[WHAT THE TASK ASKS]: Every line of the data is to be reproduced exactly.

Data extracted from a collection
BEGIN

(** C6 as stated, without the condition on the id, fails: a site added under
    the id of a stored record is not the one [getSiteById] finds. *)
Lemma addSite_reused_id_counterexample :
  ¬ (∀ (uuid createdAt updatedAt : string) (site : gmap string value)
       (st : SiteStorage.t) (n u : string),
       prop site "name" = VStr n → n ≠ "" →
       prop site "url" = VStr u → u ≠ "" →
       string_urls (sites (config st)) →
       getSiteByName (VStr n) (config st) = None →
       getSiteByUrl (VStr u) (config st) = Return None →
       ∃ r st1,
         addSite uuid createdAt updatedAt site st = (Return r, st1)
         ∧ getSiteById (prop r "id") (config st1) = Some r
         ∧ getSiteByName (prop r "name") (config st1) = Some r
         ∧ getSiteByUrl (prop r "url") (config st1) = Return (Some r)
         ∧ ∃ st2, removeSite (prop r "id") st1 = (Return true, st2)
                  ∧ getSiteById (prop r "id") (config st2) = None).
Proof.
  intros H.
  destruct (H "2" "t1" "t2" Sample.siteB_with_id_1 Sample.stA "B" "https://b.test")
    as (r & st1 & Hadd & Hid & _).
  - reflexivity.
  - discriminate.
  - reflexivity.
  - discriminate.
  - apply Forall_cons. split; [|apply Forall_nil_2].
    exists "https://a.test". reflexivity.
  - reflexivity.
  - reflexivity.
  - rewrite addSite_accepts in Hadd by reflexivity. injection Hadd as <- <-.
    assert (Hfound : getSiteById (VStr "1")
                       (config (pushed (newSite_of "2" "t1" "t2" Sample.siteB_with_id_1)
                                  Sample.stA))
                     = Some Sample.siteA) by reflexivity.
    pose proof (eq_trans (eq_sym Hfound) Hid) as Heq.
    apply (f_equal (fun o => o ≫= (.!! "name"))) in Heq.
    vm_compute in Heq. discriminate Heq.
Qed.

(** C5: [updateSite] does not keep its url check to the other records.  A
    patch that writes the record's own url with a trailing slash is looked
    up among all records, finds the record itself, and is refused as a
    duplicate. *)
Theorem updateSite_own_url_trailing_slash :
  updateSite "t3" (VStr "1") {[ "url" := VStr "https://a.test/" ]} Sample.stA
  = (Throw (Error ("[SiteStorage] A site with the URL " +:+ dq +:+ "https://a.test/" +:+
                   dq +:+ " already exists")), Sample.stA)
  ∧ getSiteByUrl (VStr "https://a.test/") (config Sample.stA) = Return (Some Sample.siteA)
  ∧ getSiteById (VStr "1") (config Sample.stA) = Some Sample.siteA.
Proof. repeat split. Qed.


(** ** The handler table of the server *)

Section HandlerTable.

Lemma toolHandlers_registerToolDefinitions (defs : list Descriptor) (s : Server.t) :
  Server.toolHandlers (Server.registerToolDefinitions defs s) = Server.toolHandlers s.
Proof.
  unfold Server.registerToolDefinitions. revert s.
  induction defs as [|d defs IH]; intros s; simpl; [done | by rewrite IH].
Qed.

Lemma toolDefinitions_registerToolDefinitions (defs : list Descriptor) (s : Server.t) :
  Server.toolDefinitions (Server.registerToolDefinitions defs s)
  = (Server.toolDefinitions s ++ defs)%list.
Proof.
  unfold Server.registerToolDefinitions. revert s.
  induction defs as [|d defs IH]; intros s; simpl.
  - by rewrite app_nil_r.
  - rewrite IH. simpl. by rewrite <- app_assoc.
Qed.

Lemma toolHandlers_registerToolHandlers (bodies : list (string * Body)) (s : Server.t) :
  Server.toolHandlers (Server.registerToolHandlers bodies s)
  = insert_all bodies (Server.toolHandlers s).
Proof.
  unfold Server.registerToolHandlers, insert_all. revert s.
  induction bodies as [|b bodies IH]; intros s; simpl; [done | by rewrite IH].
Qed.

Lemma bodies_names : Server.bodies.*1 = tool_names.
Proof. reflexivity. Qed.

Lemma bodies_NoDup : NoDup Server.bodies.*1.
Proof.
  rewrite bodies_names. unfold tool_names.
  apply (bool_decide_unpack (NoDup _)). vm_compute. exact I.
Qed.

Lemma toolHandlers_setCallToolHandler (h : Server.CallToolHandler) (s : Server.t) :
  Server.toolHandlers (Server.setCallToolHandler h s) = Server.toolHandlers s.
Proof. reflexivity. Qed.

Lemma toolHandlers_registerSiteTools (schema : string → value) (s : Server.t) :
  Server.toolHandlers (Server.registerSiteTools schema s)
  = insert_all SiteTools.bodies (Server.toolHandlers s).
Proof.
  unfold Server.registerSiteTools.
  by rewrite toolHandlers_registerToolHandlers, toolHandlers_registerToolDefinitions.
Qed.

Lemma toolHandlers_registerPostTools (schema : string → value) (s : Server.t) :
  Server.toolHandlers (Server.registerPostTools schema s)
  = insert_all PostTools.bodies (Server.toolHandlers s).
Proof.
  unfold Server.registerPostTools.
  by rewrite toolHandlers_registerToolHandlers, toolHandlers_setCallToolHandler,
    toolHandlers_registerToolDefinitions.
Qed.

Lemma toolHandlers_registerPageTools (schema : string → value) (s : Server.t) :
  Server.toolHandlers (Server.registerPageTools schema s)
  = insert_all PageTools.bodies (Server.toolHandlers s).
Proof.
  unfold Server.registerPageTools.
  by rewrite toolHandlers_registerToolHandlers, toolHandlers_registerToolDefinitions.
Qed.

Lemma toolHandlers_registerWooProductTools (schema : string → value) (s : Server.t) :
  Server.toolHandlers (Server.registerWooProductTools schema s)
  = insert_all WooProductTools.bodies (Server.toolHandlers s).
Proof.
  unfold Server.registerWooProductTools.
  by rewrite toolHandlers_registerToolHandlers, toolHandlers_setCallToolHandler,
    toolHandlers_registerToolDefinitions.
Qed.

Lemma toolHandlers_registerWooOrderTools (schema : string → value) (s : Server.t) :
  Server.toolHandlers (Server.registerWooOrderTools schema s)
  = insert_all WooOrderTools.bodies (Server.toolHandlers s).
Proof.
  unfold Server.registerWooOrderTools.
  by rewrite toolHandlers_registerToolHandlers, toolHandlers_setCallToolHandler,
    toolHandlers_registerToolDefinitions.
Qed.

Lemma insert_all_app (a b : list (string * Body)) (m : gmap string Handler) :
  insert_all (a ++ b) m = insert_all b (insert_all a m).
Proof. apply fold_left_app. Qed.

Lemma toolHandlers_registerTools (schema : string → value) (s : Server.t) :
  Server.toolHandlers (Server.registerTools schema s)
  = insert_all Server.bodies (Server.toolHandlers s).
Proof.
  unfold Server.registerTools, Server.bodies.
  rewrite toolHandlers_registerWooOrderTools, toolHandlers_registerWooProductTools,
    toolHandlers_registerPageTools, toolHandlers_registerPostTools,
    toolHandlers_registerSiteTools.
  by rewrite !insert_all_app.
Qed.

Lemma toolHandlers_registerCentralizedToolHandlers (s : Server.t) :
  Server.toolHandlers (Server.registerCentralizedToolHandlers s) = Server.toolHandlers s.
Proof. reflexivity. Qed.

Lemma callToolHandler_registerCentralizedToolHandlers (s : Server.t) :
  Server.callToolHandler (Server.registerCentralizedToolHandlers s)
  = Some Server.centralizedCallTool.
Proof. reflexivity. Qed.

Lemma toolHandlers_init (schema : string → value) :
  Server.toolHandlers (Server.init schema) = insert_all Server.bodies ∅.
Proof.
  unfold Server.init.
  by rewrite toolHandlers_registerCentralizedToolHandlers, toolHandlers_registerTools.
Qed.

END

[RESPONSE]:
(** C6 as stated, without the condition on the id, fails: a site added under
    the id of a stored record is not the one [getSiteById] finds. *)
Lemma addSite_reused_id_counterexample :
  ¬ (∀ (uuid createdAt updatedAt : string) (site : gmap string value)
       (st : SiteStorage.t) (n u : string),
       prop site "name" = VStr n → n ≠ "" →
       prop site "url" = VStr u → u ≠ "" →
       string_urls (sites (config st)) →
       getSiteByName (VStr n) (config st) = None →
       getSiteByUrl (VStr u) (config st) = Return None →
       ∃ r st1,
         addSite uuid createdAt updatedAt site st = (Return r, st1)
         ∧ getSiteById (prop r "id") (config st1) = Some r
         ∧ getSiteByName (prop r "name") (config st1) = Some r
         ∧ getSiteByUrl (prop r "url") (config st1) = Return (Some r)
         ∧ ∃ st2, removeSite (prop r "id") st1 = (Return true, st2)
                  ∧ getSiteById (prop r "id") (config st2) = None).
Proof.
  intros H.
  destruct (H "2" "t1" "t2" Sample.siteB_with_id_1 Sample.stA "B" "https://b.test")
    as (r & st1 & Hadd & Hid & _).
  - reflexivity.
  - discriminate.
  - reflexivity.
  - discriminate.
  - apply Forall_cons. split; [|apply Forall_nil_2].
    exists "https://a.test". reflexivity.
  - reflexivity.
  - reflexivity.
  - rewrite addSite_accepts in Hadd by reflexivity. injection Hadd as <- <-.
    assert (Hfound : getSiteById (VStr "1")
                       (config (pushed (newSite_of "2" "t1" "t2" Sample.siteB_with_id_1)
                                  Sample.stA))
                     = Some Sample.siteA) by reflexivity.
    pose proof (eq_trans (eq_sym Hfound) Hid) as Heq.
    apply (f_equal (fun o => o ≫= (.!! "name"))) in Heq.
    vm_compute in Heq. discriminate Heq.
Qed.

(** C5: [updateSite] does not keep its url check to the other records.  A
    patch that writes the record's own url with a trailing slash is looked
    up among all records, finds the record itself, and is refused as a
    duplicate. *)
Theorem updateSite_own_url_trailing_slash :
  updateSite "t3" (VStr "1") {[ "url" := VStr "https://a.test/" ]} Sample.stA
  = (Throw (Error ("[SiteStorage] A site with the URL " +:+ dq +:+ "https://a.test/" +:+
                   dq +:+ " already exists")), Sample.stA)
  ∧ getSiteByUrl (VStr "https://a.test/") (config Sample.stA) = Return (Some Sample.siteA)
  ∧ getSiteById (VStr "1") (config Sample.stA) = Some Sample.siteA.
Proof. repeat split. Qed.


(** ** The handler table of the server *)

Section HandlerTable.

Lemma toolHandlers_registerToolDefinitions (defs : list Descriptor) (s : Server.t) :
  Server.toolHandlers (Server.registerToolDefinitions defs s) = Server.toolHandlers s.
Proof.
  unfold Server.registerToolDefinitions. revert s.
  induction defs as [|d defs IH]; intros s; simpl; [done | by rewrite IH].
Qed.

Lemma toolDefinitions_registerToolDefinitions (defs : list Descriptor) (s : Server.t) :
  Server.toolDefinitions (Server.registerToolDefinitions defs s)
  = (Server.toolDefinitions s ++ defs)%list.
Proof.
  unfold Server.registerToolDefinitions. revert s.
  induction defs as [|d defs IH]; intros s; simpl.
  - by rewrite app_nil_r.
  - rewrite IH. simpl. by rewrite <- app_assoc.
Qed.

Lemma toolHandlers_registerToolHandlers (bodies : list (string * Body)) (s : Server.t) :
  Server.toolHandlers (Server.registerToolHandlers bodies s)
  = insert_all bodies (Server.toolHandlers s).
Proof.
  unfold Server.registerToolHandlers, insert_all. revert s.
  induction bodies as [|b bodies IH]; intros s; simpl; [done | by rewrite IH].
Qed.

Lemma bodies_names : Server.bodies.*1 = tool_names.
Proof. reflexivity. Qed.

Lemma bodies_NoDup : NoDup Server.bodies.*1.
Proof.
  rewrite bodies_names. unfold tool_names.
  apply (bool_decide_unpack (NoDup _)). vm_compute. exact I.
Qed.

Lemma toolHandlers_setCallToolHandler (h : Server.CallToolHandler) (s : Server.t) :
  Server.toolHandlers (Server.setCallToolHandler h s) = Server.toolHandlers s.
Proof. reflexivity. Qed.

Lemma toolHandlers_registerSiteTools (schema : string → value) (s : Server.t) :
  Server.toolHandlers (Server.registerSiteTools schema s)
  = insert_all SiteTools.bodies (Server.toolHandlers s).
Proof.
  unfold Server.registerSiteTools.
  by rewrite toolHandlers_registerToolHandlers, toolHandlers_registerToolDefinitions.
Qed.

Lemma toolHandlers_registerPostTools (schema : string → value) (s : Server.t) :
  Server.toolHandlers (Server.registerPostTools schema s)
  = insert_all PostTools.bodies (Server.toolHandlers s).
Proof.
  unfold Server.registerPostTools.
  by rewrite toolHandlers_registerToolHandlers, toolHandlers_setCallToolHandler,
    toolHandlers_registerToolDefinitions.
Qed.

Lemma toolHandlers_registerPageTools (schema : string → value) (s : Server.t) :
  Server.toolHandlers (Server.registerPageTools schema s)
  = insert_all PageTools.bodies (Server.toolHandlers s).
Proof.
  unfold Server.registerPageTools.
  by rewrite toolHandlers_registerToolHandlers, toolHandlers_registerToolDefinitions.
Qed.

Lemma toolHandlers_registerWooProductTools (schema : string → value) (s : Server.t) :
  Server.toolHandlers (Server.registerWooProductTools schema s)
  = insert_all WooProductTools.bodies (Server.toolHandlers s).
Proof.
  unfold Server.registerWooProductTools.
  by rewrite toolHandlers_registerToolHandlers, toolHandlers_setCallToolHandler,
    toolHandlers_registerToolDefinitions.
Qed.

Lemma toolHandlers_registerWooOrderTools (schema : string → value) (s : Server.t) :
  Server.toolHandlers (Server.registerWooOrderTools schema s)
  = insert_all WooOrderTools.bodies (Server.toolHandlers s).
Proof.
  unfold Server.registerWooOrderTools.
  by rewrite toolHandlers_registerToolHandlers, toolHandlers_setCallToolHandler,
    toolHandlers_registerToolDefinitions.
Qed.

Lemma insert_all_app (a b : list (string * Body)) (m : gmap string Handler) :
  insert_all (a ++ b) m = insert_all b (insert_all a m).
Proof. apply fold_left_app. Qed.

Lemma toolHandlers_registerTools (schema : string → value) (s : Server.t) :
  Server.toolHandlers (Server.registerTools schema s)
  = insert_all Server.bodies (Server.toolHandlers s).
Proof.
  unfold Server.registerTools, Server.bodies.
  rewrite toolHandlers_registerWooOrderTools, toolHandlers_registerWooProductTools,
    toolHandlers_registerPageTools, toolHandlers_registerPostTools,
    toolHandlers_registerSiteTools.
  by rewrite !insert_all_app.
Qed.

Lemma toolHandlers_registerCentralizedToolHandlers (s : Server.t) :
  Server.toolHandlers (Server.registerCentralizedToolHandlers s) = Server.toolHandlers s.
Proof. reflexivity. Qed.

Lemma callToolHandler_registerCentralizedToolHandlers (s : Server.t) :
  Server.callToolHandler (Server.registerCentralizedToolHandlers s)
  = Some Server.centralizedCallTool.
Proof. reflexivity. Qed.

Lemma toolHandlers_init (schema : string → value) :
  Server.toolHandlers (Server.init schema) = insert_all Server.bodies ∅.
Proof.
  unfold Server.init.
  by rewrite toolHandlers_registerCentralizedToolHandlers, toolHandlers_registerTools.
Qed.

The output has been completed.